Records from a dataset:
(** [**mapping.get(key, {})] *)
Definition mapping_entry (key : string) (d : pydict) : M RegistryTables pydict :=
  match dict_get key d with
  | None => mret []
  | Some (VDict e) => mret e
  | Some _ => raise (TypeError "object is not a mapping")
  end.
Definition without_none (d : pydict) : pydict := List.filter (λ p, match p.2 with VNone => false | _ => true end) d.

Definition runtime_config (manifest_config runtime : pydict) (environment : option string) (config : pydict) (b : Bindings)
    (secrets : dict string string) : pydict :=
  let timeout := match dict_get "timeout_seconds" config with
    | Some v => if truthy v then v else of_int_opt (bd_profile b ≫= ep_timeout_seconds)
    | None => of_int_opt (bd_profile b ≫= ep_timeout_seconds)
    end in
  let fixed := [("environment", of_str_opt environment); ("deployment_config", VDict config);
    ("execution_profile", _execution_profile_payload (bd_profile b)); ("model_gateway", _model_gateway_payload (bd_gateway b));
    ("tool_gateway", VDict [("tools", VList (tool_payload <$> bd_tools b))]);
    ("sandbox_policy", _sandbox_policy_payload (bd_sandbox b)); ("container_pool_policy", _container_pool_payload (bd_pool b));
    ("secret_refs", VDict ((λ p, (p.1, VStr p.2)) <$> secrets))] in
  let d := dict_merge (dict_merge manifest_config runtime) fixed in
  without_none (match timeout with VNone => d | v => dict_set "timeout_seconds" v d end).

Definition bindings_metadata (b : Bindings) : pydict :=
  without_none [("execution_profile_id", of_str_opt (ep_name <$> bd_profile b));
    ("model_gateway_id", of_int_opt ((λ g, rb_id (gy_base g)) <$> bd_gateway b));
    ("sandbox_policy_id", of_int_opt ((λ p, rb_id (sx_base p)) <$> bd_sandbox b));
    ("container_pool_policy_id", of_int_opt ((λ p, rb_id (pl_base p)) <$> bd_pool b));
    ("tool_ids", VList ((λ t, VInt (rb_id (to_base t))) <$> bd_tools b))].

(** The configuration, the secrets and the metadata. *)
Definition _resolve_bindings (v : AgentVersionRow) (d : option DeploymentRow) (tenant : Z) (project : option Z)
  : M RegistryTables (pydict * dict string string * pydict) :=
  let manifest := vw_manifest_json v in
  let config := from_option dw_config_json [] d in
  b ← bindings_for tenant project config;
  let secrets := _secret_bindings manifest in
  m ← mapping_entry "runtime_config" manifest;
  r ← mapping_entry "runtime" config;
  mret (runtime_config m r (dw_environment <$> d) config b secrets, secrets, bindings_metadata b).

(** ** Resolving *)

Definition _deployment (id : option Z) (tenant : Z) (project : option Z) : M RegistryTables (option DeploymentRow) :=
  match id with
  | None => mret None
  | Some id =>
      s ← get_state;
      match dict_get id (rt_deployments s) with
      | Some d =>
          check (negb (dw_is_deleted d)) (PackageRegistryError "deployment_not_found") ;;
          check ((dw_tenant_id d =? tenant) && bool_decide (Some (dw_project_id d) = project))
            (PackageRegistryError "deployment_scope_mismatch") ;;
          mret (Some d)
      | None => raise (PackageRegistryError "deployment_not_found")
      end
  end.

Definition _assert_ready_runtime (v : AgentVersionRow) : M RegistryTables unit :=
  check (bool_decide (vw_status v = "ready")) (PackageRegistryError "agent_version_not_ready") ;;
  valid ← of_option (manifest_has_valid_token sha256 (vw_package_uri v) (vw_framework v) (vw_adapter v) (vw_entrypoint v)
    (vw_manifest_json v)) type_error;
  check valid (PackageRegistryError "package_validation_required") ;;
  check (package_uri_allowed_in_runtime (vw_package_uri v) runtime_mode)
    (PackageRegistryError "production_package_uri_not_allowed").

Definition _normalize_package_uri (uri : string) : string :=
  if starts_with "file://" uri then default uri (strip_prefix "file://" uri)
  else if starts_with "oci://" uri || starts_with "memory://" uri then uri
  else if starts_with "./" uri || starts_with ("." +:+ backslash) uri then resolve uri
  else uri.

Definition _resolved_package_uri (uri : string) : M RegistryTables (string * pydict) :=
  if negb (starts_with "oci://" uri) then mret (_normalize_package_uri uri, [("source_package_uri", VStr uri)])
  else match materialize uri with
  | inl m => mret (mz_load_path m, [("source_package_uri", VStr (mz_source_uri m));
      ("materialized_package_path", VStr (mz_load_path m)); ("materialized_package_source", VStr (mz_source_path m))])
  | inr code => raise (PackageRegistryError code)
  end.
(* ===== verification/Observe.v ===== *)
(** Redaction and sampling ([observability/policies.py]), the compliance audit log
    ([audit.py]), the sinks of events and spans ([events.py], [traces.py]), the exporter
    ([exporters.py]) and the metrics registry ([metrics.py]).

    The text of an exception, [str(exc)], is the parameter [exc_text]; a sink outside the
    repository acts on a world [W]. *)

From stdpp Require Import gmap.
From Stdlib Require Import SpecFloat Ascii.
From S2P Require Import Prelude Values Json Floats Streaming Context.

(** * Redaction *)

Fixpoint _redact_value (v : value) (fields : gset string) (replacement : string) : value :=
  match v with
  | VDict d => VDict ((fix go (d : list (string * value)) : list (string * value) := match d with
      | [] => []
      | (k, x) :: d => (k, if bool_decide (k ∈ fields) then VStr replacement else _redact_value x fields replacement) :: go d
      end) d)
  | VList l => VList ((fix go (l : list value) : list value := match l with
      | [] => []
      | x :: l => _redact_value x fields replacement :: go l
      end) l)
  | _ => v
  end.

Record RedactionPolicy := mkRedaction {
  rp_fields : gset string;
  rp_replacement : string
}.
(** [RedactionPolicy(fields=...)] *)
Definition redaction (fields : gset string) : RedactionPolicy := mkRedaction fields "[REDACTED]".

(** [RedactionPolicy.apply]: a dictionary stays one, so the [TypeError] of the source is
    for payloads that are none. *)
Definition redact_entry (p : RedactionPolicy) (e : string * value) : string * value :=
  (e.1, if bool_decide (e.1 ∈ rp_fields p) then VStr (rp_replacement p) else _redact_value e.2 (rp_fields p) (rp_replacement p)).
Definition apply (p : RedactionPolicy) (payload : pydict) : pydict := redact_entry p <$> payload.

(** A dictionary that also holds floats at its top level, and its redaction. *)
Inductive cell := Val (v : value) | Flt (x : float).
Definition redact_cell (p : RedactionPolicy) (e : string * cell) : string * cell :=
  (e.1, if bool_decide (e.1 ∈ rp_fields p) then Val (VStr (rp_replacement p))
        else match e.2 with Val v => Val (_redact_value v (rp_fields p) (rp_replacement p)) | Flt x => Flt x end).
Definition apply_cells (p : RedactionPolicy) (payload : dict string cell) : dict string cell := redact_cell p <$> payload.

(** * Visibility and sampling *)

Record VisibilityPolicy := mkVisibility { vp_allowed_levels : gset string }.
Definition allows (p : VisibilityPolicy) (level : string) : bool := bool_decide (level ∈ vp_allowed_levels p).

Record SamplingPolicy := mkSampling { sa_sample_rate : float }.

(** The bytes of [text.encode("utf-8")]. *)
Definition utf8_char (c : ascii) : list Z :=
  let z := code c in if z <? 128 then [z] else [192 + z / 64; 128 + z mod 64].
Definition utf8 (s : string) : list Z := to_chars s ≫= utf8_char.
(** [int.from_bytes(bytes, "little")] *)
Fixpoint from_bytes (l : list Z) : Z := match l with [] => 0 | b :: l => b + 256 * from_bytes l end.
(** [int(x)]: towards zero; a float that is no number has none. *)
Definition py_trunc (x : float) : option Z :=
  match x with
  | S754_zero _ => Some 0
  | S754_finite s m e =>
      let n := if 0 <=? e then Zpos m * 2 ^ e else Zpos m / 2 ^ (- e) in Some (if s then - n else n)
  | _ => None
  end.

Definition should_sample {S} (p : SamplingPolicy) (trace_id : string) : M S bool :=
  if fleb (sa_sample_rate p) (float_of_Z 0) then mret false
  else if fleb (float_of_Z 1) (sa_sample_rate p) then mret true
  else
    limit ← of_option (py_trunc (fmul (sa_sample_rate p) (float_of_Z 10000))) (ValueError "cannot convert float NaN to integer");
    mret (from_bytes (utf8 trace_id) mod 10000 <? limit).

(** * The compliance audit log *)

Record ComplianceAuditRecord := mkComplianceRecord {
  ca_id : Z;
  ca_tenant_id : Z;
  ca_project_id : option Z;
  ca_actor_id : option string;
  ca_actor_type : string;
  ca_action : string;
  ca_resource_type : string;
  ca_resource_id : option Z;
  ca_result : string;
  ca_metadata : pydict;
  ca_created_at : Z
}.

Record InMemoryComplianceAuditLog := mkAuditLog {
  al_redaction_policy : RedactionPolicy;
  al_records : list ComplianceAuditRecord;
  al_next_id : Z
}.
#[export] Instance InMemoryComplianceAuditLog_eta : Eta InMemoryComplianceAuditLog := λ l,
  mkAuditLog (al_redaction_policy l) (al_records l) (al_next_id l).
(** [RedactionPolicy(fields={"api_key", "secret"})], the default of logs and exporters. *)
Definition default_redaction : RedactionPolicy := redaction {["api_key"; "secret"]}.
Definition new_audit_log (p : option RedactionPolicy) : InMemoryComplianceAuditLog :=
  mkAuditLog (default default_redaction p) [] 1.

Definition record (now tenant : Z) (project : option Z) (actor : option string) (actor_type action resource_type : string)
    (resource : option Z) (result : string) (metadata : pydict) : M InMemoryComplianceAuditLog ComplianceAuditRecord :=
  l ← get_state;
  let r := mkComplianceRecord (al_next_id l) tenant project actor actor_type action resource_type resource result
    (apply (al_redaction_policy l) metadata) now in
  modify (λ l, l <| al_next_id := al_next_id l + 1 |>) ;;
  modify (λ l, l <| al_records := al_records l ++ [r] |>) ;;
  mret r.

The problem.
From the line that contains "ca_tenant_id : Z;" through the end of the records above, print every line exactly and nothing else.

Result of this exercise.
  ca_tenant_id : Z;
  ca_project_id : option Z;
  ca_actor_id : option string;
  ca_actor_type : string;
  ca_action : string;
  ca_resource_type : string;
  ca_resource_id : option Z;
  ca_result : string;
  ca_metadata : pydict;
  ca_created_at : Z
}.

Record InMemoryComplianceAuditLog := mkAuditLog {
  al_redaction_policy : RedactionPolicy;
  al_records : list ComplianceAuditRecord;
  al_next_id : Z
}.
#[export] Instance InMemoryComplianceAuditLog_eta : Eta InMemoryComplianceAuditLog := λ l,
  mkAuditLog (al_redaction_policy l) (al_records l) (al_next_id l).
(** [RedactionPolicy(fields={"api_key", "secret"})], the default of logs and exporters. *)
Definition default_redaction : RedactionPolicy := redaction {["api_key"; "secret"]}.
Definition new_audit_log (p : option RedactionPolicy) : InMemoryComplianceAuditLog :=
  mkAuditLog (default default_redaction p) [] 1.

Definition record (now tenant : Z) (project : option Z) (actor : option string) (actor_type action resource_type : string)
    (resource : option Z) (result : string) (metadata : pydict) : M InMemoryComplianceAuditLog ComplianceAuditRecord :=
  l ← get_state;
  let r := mkComplianceRecord (al_next_id l) tenant project actor actor_type action resource_type resource result
    (apply (al_redaction_policy l) metadata) now in
  modify (λ l, l <| al_next_id := al_next_id l + 1 |>) ;;
  modify (λ l, l <| al_records := al_records l ++ [r] |>) ;;
  mret r.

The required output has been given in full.